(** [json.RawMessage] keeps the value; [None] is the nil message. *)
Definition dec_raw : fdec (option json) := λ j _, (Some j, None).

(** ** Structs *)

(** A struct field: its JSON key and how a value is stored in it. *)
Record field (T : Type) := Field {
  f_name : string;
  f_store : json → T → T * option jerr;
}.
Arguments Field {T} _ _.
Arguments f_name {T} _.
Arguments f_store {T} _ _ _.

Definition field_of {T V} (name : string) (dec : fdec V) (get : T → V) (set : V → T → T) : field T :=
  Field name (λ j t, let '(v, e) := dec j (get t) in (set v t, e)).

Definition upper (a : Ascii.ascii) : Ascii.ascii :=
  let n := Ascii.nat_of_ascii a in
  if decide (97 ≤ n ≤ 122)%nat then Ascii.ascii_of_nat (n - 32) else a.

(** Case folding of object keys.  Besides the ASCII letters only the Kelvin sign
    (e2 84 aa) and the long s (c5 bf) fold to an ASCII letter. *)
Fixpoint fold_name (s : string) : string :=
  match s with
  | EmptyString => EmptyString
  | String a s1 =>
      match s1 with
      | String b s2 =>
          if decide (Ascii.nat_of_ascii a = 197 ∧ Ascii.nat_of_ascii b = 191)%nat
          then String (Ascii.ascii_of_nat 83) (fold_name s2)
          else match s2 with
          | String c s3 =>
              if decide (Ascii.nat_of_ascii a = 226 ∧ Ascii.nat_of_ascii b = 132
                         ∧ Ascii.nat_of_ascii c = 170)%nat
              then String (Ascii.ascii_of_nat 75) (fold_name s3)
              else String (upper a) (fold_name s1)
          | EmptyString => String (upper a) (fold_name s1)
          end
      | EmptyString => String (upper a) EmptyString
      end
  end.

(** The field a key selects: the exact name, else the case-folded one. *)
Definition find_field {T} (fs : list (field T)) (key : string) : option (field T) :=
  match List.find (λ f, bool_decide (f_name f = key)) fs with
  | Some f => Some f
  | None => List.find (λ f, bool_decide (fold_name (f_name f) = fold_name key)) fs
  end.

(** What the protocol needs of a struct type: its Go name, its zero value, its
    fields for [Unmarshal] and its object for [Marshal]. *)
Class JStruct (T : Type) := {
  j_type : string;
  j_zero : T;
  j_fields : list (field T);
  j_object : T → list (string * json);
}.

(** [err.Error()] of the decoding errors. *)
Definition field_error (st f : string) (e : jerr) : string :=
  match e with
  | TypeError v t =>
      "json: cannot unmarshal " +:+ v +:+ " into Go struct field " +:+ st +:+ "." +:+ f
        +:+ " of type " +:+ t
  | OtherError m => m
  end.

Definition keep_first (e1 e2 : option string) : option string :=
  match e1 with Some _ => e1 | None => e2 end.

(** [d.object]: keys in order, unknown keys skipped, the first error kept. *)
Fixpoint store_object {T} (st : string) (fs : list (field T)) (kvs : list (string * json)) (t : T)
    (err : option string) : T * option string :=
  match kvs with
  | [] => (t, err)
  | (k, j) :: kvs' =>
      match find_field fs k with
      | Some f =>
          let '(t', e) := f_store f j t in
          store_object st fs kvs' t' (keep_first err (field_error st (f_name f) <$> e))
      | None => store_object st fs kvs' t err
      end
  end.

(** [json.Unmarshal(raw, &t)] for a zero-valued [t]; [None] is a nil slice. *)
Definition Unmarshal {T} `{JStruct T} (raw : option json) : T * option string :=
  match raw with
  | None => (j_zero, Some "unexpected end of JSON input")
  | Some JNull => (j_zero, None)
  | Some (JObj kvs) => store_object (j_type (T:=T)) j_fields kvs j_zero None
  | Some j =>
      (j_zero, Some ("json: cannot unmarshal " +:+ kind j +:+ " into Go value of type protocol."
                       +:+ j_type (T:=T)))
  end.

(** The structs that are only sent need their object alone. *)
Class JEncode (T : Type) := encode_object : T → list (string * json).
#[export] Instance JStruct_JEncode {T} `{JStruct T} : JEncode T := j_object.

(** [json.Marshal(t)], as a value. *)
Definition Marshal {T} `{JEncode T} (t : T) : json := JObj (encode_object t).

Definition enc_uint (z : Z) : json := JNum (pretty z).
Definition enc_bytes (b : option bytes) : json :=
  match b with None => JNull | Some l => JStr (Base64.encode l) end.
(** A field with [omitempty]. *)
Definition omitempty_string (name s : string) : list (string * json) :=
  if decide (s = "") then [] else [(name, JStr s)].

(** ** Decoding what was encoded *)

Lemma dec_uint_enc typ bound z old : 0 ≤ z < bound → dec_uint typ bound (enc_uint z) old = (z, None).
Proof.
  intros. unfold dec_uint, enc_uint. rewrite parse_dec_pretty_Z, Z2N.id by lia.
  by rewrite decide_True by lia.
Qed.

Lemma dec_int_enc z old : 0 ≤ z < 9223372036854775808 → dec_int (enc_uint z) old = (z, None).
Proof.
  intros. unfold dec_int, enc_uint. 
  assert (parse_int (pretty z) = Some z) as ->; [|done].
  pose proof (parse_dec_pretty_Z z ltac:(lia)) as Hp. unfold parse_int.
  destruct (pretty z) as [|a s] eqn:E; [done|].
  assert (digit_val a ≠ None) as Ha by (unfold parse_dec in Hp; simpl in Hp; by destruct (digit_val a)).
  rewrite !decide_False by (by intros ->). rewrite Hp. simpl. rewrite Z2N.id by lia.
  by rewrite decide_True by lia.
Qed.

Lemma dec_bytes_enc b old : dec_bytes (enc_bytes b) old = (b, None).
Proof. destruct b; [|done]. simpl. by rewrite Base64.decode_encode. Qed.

++++++++++++++++++++

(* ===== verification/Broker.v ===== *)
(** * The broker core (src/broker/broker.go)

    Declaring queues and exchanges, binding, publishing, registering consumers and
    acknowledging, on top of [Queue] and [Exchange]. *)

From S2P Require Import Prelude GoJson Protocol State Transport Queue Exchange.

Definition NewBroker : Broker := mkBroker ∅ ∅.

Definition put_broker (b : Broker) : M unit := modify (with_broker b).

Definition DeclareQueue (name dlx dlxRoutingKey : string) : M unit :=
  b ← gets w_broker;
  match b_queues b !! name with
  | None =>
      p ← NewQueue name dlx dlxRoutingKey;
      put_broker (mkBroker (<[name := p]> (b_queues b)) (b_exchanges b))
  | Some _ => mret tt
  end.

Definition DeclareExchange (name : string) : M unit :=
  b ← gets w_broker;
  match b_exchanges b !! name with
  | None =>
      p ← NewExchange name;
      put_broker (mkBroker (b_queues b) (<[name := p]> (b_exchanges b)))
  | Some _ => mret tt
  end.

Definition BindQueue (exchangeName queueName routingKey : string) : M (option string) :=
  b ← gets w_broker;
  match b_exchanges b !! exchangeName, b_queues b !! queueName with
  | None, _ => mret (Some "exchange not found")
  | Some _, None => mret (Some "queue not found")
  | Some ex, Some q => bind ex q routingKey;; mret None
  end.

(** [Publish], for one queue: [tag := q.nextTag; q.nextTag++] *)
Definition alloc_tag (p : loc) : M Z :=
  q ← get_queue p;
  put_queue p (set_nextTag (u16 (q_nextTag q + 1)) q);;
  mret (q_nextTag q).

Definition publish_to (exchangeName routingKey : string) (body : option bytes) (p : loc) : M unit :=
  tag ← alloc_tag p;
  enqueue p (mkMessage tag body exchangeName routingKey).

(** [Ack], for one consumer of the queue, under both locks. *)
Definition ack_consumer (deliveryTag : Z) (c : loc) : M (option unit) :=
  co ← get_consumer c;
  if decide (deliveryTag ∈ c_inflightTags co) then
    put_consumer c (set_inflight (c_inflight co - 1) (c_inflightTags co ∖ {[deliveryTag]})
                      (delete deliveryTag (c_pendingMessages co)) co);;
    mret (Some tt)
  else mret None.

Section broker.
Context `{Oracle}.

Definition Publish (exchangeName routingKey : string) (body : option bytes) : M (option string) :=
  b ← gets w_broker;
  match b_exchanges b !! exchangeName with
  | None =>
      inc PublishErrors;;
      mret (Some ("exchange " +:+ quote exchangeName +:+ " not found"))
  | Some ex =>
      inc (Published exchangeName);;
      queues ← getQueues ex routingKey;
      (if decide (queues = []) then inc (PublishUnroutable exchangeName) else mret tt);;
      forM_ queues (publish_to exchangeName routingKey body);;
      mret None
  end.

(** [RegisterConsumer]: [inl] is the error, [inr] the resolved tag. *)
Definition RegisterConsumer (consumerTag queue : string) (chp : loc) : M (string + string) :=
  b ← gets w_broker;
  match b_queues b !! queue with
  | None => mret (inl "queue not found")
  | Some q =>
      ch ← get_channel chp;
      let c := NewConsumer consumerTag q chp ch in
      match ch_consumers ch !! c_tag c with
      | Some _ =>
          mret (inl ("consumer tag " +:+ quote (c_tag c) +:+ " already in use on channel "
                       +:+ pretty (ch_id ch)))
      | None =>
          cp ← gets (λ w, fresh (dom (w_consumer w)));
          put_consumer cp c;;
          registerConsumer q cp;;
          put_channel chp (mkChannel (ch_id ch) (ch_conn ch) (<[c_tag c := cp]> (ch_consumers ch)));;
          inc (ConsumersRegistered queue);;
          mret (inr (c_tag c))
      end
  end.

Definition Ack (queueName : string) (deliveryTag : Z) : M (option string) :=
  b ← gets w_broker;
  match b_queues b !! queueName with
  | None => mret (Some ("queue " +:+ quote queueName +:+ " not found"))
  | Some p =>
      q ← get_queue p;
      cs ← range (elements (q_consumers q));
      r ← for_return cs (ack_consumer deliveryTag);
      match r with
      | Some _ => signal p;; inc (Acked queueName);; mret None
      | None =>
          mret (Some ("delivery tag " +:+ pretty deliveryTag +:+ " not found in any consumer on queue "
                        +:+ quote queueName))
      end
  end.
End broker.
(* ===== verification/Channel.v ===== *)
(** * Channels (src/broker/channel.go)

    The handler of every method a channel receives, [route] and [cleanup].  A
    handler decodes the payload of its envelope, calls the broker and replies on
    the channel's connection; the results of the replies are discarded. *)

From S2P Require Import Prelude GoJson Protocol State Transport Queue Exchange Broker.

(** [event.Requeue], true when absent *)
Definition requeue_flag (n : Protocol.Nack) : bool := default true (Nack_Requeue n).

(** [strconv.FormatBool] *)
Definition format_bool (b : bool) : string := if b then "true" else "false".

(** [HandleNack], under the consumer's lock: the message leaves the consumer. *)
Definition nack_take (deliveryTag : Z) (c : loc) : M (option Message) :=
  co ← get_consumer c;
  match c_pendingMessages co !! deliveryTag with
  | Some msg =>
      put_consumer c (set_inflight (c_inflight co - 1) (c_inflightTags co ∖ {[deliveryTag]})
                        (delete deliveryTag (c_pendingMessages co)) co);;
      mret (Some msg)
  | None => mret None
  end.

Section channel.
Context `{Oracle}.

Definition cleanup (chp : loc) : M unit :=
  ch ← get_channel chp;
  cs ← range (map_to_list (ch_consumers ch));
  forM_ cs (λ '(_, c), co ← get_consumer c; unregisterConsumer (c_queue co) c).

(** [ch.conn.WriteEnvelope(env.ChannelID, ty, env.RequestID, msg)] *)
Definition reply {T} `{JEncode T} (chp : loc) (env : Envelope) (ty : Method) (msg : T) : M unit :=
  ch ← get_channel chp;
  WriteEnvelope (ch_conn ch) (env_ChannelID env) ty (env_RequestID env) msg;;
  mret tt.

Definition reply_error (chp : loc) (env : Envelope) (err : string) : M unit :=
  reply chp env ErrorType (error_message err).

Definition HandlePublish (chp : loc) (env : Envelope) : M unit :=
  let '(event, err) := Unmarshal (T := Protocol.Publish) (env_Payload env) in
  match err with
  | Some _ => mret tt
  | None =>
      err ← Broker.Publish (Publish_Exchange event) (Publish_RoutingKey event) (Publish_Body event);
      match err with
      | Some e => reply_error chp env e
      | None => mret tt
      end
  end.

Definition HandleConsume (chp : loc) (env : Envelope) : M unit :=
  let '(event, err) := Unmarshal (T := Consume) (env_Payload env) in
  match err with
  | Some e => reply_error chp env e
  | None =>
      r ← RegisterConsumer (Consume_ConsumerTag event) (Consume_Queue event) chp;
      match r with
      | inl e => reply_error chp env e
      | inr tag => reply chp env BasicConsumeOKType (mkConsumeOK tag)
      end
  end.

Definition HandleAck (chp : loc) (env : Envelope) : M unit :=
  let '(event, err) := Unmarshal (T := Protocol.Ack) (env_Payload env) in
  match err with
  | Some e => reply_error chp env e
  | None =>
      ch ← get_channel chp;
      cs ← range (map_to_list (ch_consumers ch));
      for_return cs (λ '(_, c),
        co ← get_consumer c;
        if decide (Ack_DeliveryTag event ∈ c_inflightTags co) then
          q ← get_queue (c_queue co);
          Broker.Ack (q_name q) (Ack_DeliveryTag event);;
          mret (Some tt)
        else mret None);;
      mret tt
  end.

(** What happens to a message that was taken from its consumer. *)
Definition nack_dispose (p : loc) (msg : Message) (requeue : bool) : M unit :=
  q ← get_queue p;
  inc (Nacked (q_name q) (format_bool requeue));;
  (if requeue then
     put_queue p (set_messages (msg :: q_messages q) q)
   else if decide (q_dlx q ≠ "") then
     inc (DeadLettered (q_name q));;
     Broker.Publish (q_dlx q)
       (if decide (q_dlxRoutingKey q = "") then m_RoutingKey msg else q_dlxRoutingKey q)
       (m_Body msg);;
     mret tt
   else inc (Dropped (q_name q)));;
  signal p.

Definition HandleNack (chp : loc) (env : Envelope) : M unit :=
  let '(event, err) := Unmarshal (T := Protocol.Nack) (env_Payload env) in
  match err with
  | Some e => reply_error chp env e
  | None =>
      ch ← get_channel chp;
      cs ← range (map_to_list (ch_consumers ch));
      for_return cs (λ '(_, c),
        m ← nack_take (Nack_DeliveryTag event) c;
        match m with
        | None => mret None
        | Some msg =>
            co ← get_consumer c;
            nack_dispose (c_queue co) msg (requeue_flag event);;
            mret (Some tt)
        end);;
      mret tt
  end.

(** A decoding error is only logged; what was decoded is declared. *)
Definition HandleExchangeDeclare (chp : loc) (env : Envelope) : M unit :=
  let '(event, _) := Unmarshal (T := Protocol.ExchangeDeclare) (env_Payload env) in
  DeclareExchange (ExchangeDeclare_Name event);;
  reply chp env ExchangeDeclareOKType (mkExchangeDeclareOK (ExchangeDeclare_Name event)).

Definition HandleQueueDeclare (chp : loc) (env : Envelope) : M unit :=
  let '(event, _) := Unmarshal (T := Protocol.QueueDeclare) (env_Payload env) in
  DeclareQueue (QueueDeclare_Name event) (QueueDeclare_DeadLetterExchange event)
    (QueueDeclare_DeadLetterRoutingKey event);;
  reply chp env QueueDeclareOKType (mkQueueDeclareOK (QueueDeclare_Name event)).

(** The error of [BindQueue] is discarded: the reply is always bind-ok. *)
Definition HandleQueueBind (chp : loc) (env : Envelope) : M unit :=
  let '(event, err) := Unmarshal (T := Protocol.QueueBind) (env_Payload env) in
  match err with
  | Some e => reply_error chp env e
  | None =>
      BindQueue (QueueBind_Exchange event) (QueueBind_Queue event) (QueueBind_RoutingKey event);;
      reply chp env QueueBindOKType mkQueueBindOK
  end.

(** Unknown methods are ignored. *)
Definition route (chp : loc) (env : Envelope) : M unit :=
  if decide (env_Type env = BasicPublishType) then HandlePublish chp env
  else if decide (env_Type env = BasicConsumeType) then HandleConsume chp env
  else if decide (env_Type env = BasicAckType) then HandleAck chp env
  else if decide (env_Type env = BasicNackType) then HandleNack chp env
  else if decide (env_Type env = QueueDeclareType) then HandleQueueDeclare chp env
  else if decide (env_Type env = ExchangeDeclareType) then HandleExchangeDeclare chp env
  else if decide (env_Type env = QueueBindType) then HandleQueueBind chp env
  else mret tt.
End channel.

++++++++++++++++++++

» What you are asked to do
With "Fixpoint" as the string to find, copy every line of the records that holds it.

» Result
Fixpoint fold_name (s : string) : string :=
Fixpoint store_object {T} (st : string) (fs : list (field T)) (kvs : list (string * json)) (t : T)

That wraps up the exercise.